### Data in this exercise ###
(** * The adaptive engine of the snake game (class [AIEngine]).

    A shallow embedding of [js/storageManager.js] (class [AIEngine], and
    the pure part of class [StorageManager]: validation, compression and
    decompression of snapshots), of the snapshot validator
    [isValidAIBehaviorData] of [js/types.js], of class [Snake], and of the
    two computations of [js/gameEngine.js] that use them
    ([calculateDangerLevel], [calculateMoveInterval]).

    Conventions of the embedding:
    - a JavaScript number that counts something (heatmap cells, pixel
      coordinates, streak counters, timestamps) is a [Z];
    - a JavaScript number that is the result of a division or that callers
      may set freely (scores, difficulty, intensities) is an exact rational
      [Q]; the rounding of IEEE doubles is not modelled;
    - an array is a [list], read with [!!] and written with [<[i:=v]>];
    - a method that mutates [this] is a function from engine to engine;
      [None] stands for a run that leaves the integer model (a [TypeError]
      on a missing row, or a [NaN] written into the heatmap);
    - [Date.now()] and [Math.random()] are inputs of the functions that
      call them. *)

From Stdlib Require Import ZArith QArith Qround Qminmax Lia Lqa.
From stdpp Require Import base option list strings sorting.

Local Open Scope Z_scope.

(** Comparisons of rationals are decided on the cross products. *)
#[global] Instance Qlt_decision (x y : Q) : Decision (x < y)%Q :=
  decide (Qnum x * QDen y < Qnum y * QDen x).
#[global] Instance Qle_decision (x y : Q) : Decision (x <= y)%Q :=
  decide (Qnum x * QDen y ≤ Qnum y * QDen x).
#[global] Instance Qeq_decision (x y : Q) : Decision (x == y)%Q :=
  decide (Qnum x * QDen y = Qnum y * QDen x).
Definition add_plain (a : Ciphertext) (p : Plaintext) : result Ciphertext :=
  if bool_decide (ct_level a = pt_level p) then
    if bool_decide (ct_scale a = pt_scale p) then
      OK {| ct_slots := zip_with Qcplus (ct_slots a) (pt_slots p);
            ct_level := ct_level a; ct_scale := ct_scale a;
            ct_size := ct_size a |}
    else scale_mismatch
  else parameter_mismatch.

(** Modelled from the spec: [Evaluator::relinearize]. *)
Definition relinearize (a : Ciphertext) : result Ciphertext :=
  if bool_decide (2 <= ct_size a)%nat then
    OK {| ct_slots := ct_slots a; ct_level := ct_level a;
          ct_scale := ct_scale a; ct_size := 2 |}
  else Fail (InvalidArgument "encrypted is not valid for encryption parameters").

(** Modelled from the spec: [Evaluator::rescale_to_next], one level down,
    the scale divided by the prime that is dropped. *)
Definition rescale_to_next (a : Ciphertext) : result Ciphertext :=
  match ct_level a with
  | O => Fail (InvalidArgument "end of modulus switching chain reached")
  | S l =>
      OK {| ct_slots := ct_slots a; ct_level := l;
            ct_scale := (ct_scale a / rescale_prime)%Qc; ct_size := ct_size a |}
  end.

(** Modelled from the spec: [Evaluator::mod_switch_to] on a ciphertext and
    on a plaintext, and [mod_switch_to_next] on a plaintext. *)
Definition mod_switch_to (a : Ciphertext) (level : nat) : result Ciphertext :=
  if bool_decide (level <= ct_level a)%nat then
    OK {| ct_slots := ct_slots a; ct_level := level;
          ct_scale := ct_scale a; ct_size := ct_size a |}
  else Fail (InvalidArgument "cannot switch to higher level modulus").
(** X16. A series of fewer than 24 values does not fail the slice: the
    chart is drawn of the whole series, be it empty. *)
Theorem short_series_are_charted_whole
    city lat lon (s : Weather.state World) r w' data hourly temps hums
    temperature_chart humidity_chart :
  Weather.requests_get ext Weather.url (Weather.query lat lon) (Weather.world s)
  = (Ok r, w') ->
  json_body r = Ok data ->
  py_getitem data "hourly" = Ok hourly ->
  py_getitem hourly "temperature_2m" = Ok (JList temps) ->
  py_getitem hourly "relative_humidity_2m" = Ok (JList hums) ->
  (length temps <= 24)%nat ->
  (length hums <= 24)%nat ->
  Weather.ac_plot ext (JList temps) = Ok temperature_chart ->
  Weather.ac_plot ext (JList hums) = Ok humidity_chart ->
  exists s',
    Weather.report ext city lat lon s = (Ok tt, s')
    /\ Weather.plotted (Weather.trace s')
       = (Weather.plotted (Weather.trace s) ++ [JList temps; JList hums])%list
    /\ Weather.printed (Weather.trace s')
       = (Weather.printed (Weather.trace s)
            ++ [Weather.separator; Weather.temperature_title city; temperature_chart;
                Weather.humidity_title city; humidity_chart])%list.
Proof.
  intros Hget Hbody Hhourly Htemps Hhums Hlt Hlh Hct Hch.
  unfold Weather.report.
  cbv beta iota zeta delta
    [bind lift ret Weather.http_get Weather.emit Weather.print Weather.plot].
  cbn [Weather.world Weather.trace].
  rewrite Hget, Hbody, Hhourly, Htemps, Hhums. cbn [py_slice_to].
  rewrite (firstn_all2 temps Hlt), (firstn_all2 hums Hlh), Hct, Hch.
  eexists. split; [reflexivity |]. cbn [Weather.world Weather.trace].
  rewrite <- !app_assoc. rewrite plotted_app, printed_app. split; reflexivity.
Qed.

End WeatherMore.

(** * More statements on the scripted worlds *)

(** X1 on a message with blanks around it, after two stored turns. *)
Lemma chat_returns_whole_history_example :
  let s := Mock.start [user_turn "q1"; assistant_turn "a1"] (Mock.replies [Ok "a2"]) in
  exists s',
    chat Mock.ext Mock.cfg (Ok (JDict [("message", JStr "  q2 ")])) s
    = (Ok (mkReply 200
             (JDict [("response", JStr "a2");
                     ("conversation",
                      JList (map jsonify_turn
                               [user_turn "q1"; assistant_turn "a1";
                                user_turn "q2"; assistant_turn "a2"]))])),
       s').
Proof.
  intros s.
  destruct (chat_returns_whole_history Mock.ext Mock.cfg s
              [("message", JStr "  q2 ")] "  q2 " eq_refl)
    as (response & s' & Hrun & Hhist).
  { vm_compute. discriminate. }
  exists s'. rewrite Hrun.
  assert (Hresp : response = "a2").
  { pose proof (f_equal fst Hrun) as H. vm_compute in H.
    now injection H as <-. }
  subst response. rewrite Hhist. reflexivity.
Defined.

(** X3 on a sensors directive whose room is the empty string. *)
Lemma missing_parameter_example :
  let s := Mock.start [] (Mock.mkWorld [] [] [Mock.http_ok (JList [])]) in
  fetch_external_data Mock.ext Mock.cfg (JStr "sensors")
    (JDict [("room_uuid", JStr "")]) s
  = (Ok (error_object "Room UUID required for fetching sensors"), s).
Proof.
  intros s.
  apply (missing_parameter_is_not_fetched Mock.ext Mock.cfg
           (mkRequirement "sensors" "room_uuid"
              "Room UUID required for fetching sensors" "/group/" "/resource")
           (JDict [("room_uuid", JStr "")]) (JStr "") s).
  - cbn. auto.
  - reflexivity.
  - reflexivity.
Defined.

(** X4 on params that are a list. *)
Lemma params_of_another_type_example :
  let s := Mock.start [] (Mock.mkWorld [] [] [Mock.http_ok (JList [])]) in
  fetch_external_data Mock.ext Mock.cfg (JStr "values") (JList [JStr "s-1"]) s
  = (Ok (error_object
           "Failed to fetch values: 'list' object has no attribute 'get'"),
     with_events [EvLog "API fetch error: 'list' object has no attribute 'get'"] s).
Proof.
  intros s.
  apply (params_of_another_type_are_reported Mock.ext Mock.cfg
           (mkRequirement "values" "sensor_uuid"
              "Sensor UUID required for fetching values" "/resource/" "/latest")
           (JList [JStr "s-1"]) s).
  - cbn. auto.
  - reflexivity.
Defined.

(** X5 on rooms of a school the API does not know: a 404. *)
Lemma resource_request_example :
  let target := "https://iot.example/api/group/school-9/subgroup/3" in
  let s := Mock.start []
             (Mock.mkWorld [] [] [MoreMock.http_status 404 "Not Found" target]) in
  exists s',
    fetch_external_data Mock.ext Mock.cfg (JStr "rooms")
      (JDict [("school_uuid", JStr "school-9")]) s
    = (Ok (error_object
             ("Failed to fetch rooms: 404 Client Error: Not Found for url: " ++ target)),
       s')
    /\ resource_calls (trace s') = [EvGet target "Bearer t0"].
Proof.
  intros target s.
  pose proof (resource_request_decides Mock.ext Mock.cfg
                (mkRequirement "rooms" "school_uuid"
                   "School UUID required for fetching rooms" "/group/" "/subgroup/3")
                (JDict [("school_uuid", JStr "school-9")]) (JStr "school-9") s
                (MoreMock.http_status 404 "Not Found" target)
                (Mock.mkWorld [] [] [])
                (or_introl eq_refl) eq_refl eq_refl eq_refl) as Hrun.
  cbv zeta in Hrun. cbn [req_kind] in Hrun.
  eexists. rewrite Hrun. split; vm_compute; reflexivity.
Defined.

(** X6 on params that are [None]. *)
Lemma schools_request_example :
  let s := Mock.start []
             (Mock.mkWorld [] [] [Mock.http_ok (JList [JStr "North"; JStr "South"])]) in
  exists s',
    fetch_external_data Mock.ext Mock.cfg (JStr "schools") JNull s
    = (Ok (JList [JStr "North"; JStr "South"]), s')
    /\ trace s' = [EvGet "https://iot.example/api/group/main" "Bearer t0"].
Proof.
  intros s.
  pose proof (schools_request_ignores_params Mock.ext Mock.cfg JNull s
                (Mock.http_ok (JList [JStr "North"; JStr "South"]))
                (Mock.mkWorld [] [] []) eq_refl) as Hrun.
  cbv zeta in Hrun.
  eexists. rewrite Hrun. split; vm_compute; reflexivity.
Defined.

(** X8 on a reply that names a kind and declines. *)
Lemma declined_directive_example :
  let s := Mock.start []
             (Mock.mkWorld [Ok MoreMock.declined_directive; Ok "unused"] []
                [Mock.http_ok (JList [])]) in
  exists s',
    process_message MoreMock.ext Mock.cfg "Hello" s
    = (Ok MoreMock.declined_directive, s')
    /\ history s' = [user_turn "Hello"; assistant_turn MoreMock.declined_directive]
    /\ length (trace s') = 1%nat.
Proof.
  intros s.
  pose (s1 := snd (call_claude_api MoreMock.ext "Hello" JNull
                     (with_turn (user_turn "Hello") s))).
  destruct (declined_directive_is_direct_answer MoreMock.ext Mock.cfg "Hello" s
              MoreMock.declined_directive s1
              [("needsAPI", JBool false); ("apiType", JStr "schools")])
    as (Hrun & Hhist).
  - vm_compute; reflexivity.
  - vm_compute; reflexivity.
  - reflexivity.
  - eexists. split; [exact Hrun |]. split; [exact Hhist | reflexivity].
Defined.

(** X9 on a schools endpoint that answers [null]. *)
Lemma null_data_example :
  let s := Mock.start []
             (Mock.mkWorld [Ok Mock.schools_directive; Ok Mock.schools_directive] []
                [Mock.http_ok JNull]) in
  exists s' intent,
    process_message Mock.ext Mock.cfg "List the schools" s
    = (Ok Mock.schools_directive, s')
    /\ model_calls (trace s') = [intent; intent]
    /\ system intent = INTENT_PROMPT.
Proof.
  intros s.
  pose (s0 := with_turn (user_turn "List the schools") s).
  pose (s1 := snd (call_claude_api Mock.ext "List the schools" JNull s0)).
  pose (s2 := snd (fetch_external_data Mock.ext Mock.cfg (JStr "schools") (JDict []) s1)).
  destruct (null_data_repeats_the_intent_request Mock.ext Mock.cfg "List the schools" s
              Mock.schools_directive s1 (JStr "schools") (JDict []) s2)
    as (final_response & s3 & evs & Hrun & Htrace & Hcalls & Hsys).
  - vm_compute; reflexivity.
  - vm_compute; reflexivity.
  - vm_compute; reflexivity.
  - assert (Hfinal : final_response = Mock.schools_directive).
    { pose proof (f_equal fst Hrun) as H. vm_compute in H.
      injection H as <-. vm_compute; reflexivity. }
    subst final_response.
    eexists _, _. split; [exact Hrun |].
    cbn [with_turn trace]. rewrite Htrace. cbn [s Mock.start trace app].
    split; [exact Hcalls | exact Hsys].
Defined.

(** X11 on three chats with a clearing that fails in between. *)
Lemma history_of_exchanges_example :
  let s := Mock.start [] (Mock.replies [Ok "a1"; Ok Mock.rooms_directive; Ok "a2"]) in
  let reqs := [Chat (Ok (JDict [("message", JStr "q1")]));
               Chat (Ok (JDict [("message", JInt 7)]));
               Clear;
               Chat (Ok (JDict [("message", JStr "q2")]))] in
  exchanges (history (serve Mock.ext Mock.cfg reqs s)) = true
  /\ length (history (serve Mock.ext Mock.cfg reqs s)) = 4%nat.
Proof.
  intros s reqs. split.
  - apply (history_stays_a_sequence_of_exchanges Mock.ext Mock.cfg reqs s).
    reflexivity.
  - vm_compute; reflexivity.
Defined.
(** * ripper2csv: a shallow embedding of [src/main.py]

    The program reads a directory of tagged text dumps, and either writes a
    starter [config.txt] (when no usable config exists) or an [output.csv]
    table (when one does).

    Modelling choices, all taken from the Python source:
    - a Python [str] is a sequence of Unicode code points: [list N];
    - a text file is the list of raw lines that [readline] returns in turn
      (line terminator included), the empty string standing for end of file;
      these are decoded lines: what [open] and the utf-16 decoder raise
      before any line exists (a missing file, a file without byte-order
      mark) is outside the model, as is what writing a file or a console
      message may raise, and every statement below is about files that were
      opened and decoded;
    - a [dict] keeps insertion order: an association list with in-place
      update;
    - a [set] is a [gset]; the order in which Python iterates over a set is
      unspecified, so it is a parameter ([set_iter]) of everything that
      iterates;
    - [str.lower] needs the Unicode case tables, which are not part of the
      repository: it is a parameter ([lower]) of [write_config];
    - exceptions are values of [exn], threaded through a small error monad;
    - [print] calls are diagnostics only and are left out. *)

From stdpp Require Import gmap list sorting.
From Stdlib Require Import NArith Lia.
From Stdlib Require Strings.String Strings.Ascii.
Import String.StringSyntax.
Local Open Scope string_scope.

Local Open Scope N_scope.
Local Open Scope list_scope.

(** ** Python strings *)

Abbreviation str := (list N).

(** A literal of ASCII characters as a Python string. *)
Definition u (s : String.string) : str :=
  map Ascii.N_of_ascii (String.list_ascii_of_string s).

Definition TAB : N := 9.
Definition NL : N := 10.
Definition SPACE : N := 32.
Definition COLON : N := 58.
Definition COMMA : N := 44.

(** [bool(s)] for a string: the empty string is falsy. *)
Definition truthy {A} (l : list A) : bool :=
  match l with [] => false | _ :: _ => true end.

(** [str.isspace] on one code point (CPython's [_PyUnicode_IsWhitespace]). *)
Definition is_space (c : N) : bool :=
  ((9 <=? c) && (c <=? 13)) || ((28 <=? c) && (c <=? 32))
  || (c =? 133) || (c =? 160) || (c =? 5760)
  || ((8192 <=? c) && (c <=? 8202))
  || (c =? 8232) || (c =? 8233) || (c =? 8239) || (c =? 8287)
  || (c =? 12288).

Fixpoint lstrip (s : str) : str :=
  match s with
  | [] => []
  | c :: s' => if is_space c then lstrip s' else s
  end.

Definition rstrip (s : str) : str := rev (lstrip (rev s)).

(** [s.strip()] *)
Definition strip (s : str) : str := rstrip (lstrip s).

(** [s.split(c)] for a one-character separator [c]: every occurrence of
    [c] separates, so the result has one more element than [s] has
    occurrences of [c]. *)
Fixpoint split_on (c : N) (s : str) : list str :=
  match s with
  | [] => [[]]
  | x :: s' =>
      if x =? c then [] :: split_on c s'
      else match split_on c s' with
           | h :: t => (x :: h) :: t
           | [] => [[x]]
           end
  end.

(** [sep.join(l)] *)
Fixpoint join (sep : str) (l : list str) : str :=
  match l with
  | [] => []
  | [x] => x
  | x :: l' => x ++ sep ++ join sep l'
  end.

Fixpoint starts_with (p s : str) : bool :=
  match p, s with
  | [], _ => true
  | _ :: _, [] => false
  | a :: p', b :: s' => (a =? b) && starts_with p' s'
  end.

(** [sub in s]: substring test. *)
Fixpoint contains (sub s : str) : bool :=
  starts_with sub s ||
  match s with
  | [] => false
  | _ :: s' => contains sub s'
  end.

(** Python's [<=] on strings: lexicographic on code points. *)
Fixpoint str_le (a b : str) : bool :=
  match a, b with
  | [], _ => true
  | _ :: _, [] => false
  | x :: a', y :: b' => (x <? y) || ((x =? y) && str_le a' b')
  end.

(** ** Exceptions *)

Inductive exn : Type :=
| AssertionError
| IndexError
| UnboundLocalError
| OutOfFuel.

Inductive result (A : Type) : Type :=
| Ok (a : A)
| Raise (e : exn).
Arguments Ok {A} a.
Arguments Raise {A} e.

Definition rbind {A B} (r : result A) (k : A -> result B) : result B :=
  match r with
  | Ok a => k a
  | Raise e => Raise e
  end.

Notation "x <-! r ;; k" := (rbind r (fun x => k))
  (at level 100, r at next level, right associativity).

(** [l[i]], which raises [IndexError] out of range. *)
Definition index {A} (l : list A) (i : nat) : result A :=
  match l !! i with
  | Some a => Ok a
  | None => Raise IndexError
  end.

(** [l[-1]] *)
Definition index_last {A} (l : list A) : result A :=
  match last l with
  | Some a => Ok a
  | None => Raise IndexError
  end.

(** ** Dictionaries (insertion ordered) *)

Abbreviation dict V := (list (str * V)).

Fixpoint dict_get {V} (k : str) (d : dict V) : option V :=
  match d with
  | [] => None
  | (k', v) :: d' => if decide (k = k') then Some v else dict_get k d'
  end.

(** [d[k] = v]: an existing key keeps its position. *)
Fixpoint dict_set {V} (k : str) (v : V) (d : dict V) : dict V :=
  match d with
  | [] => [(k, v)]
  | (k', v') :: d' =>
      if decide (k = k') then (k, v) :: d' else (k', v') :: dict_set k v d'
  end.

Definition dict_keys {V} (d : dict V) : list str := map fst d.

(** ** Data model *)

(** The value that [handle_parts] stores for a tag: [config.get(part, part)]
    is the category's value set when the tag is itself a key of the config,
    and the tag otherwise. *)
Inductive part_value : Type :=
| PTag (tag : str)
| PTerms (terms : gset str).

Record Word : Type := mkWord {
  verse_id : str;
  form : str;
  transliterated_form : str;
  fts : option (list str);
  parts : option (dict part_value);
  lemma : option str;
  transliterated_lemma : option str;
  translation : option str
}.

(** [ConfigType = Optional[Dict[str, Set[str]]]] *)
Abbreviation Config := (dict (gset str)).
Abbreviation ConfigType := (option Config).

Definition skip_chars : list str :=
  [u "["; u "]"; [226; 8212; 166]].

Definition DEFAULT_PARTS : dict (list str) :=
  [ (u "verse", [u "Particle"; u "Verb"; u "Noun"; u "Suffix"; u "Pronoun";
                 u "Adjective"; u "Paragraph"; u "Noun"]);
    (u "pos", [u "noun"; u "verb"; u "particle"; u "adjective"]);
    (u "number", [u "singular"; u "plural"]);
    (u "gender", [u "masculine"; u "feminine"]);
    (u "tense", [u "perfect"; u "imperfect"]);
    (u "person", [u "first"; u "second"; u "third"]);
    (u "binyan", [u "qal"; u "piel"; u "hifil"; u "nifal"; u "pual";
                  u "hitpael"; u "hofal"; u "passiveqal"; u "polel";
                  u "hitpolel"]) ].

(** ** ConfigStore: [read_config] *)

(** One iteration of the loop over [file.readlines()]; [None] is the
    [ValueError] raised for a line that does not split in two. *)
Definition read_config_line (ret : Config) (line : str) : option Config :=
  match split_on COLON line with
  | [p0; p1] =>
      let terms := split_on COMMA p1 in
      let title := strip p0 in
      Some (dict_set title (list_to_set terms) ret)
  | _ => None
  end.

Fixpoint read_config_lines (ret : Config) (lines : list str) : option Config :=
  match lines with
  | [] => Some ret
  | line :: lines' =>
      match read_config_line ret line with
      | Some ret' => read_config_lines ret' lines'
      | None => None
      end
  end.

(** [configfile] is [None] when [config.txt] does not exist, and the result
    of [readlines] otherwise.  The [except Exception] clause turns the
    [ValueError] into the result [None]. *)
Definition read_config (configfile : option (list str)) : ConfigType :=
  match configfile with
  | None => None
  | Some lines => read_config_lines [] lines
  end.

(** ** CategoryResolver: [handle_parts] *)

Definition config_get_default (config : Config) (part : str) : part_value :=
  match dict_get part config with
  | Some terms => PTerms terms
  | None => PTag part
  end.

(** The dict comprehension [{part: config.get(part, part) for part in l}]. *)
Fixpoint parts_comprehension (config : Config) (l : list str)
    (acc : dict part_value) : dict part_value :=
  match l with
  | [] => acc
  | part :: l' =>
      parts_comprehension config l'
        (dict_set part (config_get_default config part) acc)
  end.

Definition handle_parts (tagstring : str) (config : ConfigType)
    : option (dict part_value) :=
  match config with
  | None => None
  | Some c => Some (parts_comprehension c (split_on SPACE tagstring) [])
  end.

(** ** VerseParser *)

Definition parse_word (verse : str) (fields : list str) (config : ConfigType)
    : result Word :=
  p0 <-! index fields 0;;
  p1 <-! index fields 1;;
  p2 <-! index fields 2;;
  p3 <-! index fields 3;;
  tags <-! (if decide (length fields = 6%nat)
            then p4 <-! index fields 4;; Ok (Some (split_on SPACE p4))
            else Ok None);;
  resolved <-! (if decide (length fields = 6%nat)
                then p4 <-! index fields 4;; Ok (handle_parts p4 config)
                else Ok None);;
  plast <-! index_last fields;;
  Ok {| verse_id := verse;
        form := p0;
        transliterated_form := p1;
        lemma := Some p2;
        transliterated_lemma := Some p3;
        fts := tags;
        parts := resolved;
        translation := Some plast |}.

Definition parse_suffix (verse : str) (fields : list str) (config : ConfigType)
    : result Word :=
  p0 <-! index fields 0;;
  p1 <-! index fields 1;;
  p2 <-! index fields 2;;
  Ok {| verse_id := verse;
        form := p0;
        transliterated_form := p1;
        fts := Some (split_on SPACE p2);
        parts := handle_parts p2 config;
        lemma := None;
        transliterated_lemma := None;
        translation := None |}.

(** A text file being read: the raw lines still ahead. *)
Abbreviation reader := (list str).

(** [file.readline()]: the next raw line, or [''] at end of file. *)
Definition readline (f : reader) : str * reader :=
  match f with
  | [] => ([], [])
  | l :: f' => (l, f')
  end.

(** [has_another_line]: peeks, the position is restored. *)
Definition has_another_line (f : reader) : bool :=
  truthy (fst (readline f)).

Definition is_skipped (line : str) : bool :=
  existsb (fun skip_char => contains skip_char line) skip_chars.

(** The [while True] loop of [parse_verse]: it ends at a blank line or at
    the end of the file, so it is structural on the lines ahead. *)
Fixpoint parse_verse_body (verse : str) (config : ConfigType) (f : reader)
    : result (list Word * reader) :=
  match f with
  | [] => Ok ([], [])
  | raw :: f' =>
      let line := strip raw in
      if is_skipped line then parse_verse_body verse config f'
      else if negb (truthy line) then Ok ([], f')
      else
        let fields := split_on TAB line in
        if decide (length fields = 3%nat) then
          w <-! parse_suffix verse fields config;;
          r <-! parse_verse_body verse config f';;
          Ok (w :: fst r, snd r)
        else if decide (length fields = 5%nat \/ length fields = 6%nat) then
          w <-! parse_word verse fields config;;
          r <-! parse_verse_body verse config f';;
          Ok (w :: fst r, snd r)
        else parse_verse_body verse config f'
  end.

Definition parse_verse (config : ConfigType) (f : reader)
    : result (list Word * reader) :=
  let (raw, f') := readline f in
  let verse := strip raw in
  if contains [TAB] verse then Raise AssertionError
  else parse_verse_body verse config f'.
###
• **Requirement**: Give the number of lines in the entries above that contain the word "lstrip", with no accompanying text.

• **Output**: 4